Robert Pauli weiß aus seiner 75-jährigen Mitgliedschaft bei der Feuerwehr viel zu erzählen
Wenn sich in wenigen Tagen die Usinger Feuerwehr zu ihrer diesjährigen Jahreshauptversammlung trifft, dann rückt unter dem Tagesordnungspunkt Ehrungen ein Mann in den Fokus, der nunmehr seit 75 Jahren (!) den Brandschützern die Treue hält: Oberlöschmeister a.D. Robert Pauli.
Der 93-jährige Feuerwehrmann ist 1949 in den aktiven Einsatzdienst der Feuerwehr Usingen eingetreten und war bis zum 60. Lebensjahr immer mit viel Engagement dabei. Daneben zählt Pauli zu den Gründungsmitgliedern des 1950 ins Leben gerufenen Feuerwehr-Spielmannszuges. Bis zur Auflösung des Spielmannszuges im Jahre 2002 hatte er als Querflötenspieler unzählige Feste und Veranstaltungen mit den übrigen Spielleuten musikalisch begleitet. Wer sich die lange Feuerwehr-Vita von Robert Pauli anschaut und sich von ihm aus über sieben Jahrzehnten Lokalgeschichte erzählen lässt, der kommt aus dem Staunen nicht mehr heraus. Denn der Senior weiß nicht nur über Brandschutz und Feuerwehrmusik aus Usingen zu berichten. Auch seine tiefen Kenntnisse aus der lokalen politischen, wirtschaftlichen und sozialen Historie der Buchfinkenstadt beeindrucken.
Zur Feuerwehr gebracht hat ihn damals sein Alterskamerad Kurt Eifert. Der war bereits aktiver Brandschützer und Gruppenführer bei der Wehr und lotste Pauli sozusagen in die erste Feuerwehrübung. Weiland befand sich das Feuerwehrhaus noch in der unteren Bahnhofstraße. Als Feuerwehr der Kreisstadt verfügte die Wehr bereits über ein Kraftfahrzeug - ein Löschgruppenfahrzeug vom Typ LF 15. Das Auto muss recht untermotorisiert gewesen sein, erinnert sich Pauli. Ging es über den Hohen Berg nach Grävenwiesbach oder über die Landstraße Richtung Merzhausen, dann fiel der Tacho mal eben auf 20-25 Stundenkilometer ab, sobald eine Steigung genommen werden musste. Und doch hatte das Fahrzeug eine wichtige Funktion.

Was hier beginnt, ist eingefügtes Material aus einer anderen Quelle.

(** The messages printed are those of the omitted contacts, in input
    order. *)
Lemma add_contacts_stdout (cs : list stripped) (st st' : builder) :
  add_contacts resi_labels st cs = Some st' →
  stdout st' = stdout st ++ List.filter (omitted resi_labels) cs.
Proof.
  revert st. induction cs as [|c cs IH]; intros st; simpl.
  - intros [= <-]. by rewrite app_nil_r.
  - destruct (add_contact resi_labels st c) as [st1|] eqn:Hadd; simpl; [|done].
    intros Hrest. rewrite (IH st1 Hrest). unfold omitted at 2.
    destruct (add_contact_cases resi_labels st c)
      as [[Hself Heq]|[(Hself & Hlook & Heq)
          |(n1 & n2 & Hself & Hlook & [[_ Heq]|(i & _ & Heq)])]];
      rewrite Heq in Hadd; injection Hadd as <-; simpl; unfold kept;
      rewrite Hself, ?Hlook; simpl; by rewrite <- ?app_assoc.
Qed.


End OrderFacts.

Section OrderClaims.
Import Flare FlareFacts MoreFacts.

Lemma fmap_nil_iff {A B} (f : A → B) (l : list A) : f <$> l = [] ↔ l = [].
Proof. by destruct l. Qed.

Lemma build_facts (resi_labels : option (gmap string resi_label))
    (contacts : list contact) :
  ∃ st, build resi_labels contacts = Some st
        ∧ consistent resi_labels (strip <$> contacts) st
        ∧ in_input_order resi_labels (strip <$> contacts) st
        ∧ stdout st = List.filter (omitted resi_labels) (strip <$> contacts).
Proof.
  destruct (build_consistent resi_labels contacts) as (st & Hst & Hcons).
  exists st. do 2 (split; [done|]). unfold build in Hst. split.
  - exact (in_input_order_steps resi_labels [] _ init st
             (in_input_order_init resi_labels) Hst).
  - by rewrite (add_contacts_stdout resi_labels _ init st Hst).
Qed.

(** X17: the edges come in the order in which their contact keys first
    appear among the kept contacts of the input, one edge per distinct key,
    and the edge of a key holds the sorted set of the frames of the kept
    contacts with that key. *)
Theorem edges_in_order_of_first_appearance (contacts : list contact)
    (resi_labels : option (gmap string resi_label)) :
  ∃ g, create_graph contacts resi_labels = Some g
    ∧ length (edges g)
      = length (first_seen (kept_keys resi_labels (strip <$> contacts)))
    ∧ ∀ i k,
        first_seen (kept_keys resi_labels (strip <$> contacts)) !! i = Some k →
        ∃ e, edges g !! i = Some e
          ∧ frames e
            = sorted_set (frames_for resi_labels k (strip <$> contacts)).
Proof.
  destruct (build_facts resi_labels contacts)
    as (st & Hst & [Hd Ho Hf He] & [Hlen Hiff] & _).
  eexists. split; [unfold create_graph; by rewrite Hst|]. cbn [edges].
  split; [by rewrite length_fmap|].
  intros i k Hk. apply Hiff in Hk.
  destruct (He k i Hk) as (e & k1 & k2 & Hi & _ & _ & _ & Hfr & _).
  exists (finalize e). rewrite list_lookup_fmap, Hi. split; [done|].
  unfold finalize. simpl. by rewrite Hfr.
Qed.

(** X18: the graph has no edge exactly when no contact of the input is kept,
    that is when every contact joins a residue with itself or is omitted by
    the label look-up; the empty input is such a case. *)
Theorem no_edge_iff_no_kept_contact (contacts : list contact)
    (resi_labels : option (gmap string resi_label)) :
  ∃ g, create_graph contacts resi_labels = Some g
    ∧ (edges g = [] ↔ ∀ c, c ∈ contacts → kept resi_labels (strip c) = false).
Proof.
  destruct (build_facts resi_labels contacts) as (st & Hst & _ & [Hlen _] & _).
  eexists. split; [unfold create_graph; by rewrite Hst|]. cbn [edges].
  rewrite fmap_nil_iff.
  assert (ret_edges st = [] ↔ kept_keys resi_labels (strip <$> contacts) = []) as ->.
  { rewrite <- first_seen_nil. split; intros Hnil.
    - apply length_zero_iff_nil. rewrite <- Hlen, Hnil. done.
    - apply length_zero_iff_nil. rewrite Hlen, Hnil. done. }
  unfold kept_keys. rewrite fmap_nil_iff. split.
  - intros Hnil c Hc. destruct (kept resi_labels (strip c)) eqn:Hk; [|done].
    assert (strip c ∈ List.filter (kept resi_labels) (strip <$> contacts)) as Hin.
    { apply list_elem_of_In, filter_In. rewrite <- list_elem_of_In.
      split; [by apply list_elem_of_fmap_2|done]. }
    rewrite Hnil in Hin. by apply elem_of_nil in Hin.
  - intros Hall.
    destruct (List.filter _ _) as [|c' l] eqn:Hl; [done|]. exfalso.
    assert (c' ∈ List.filter (kept resi_labels) (strip <$> contacts)) as Hin
      by (rewrite Hl; left).
    apply list_elem_of_In, filter_In in Hin as [Hin Hk].
    apply list_elem_of_In, list_elem_of_fmap in Hin as (c & -> & Hc).
    by rewrite (Hall c Hc) in Hk.
Qed.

Während in den übrigen Gemeinden des Kreises nur Tragkraftspritzen auf Anhängern zur Brandbekämpfung bereitstanden, konnte das Usinger Fahrzeug mit eingebauter Pumpe und entsprechendem Equipment die Schlagkraft bei Einsätzen erheblich steigern.
Ohne Führerschein
Da ist es sicher nicht verwunderlich, wenn Robert Pauli von einer für ihn außergewöhnlichen Einsatzfahrt berichtet, bei der er als Maschinist das Löschfahrzeug zu einem Brandeinsatz ans nahe Quarzitwerk steuerte. „Es muss um 1951 gewesen sein. Die Sirene rief uns zum Einsatz, aber es war kein Fahrer zur Verfügung. Helmut Steinmetz, der normalerweise das LF 15 steuerte, hatte Dienst bei der Post. Mit ihm hatte ich bereits hin und wieder am Bahnhof das Fahren geübt, weil ich in naher Zukunft als zweiter Maschinist eingesetzt werden sollte. Allerdings fehlte mir immer noch der Führerschein. Kurz und gut – ich bin dann ohne Fahrerlaubnis zur Einsatzstelle gefahren. Heute sicher undenkbar. Aber damals hat selbst unser Kommandant Walter Haag das Vorgehen gebilligt. Sonst hätten wir die Einsatzstelle nicht erreichen klönnen“, erinnert sich Pauli. Auch von einer tragischen Verwechslung bei der Übermittlung der Einsatzstelle weiß der Pensionär zu berichten: „Wir wurden zu einem Brandeinsatz nach Reinborn angefordert. Nachdem uns die Sirene alarmiert hatte, trafen wir am Feuerwehrhaus ein. Damals wohnte im angrenzenden Gebäude ein städtischer Bediensteter, der einen Telefonanschluss besaß. Er nahm in der Regel die Einsatzmeldungen von der Polizei entgegen. Doch statt Reinborn hatte der gute Mann Wernborn verstanden. Als wir mit Sirene und Blaulicht in Wernborn einfielen, war weit und breit kein Feuer zu sehen. Erst eine Rückfrage klärte die Verwechslung auf. Bis wir dann endlich in Reinborn eintrafen, war allerdings nicht mehr viel auszurichten.“
Vorstandsarbeit
Die LKW-Fahrerlaubnis legte der junge Maschinist bei der örtlichen Fahrschule Paul ab. In den 1960er Jahren bekam die Usinger Wehr ein Tanklöschfahrzeug vom Katastrophenschutz zur Verfügung gestellt. Man übertrug Robert Pauli fortan die Aufgabe des ersten Maschinisten. Stolz präsentiert Pauli ein Foto von diesem Fahrzeug, ein Magirus aus dem Jahre 1964. Kurz vor der Ausmusterung des Fahrzeuges hat Robert Pauli nochmal ein Foto von dem betagten Feuerwehrauto gemacht. Doch nicht nur beim Spielmannszug und in der Einsatzabteilung brachte der ehemalige Postbeamte sich ehrenamtlich ein. Im Feuerwehrvorstand übernahm er viele Jahre die Aufgabe des Schriftführers und des zweiten Rechnungsführers. Kein Wunder, dass ihm die Brandschützer schon bei seinem Übertritt in die Ehren- und Altersabteilung ihren großen Dank zollten und ihn zum Ehrenmitglied ernannten.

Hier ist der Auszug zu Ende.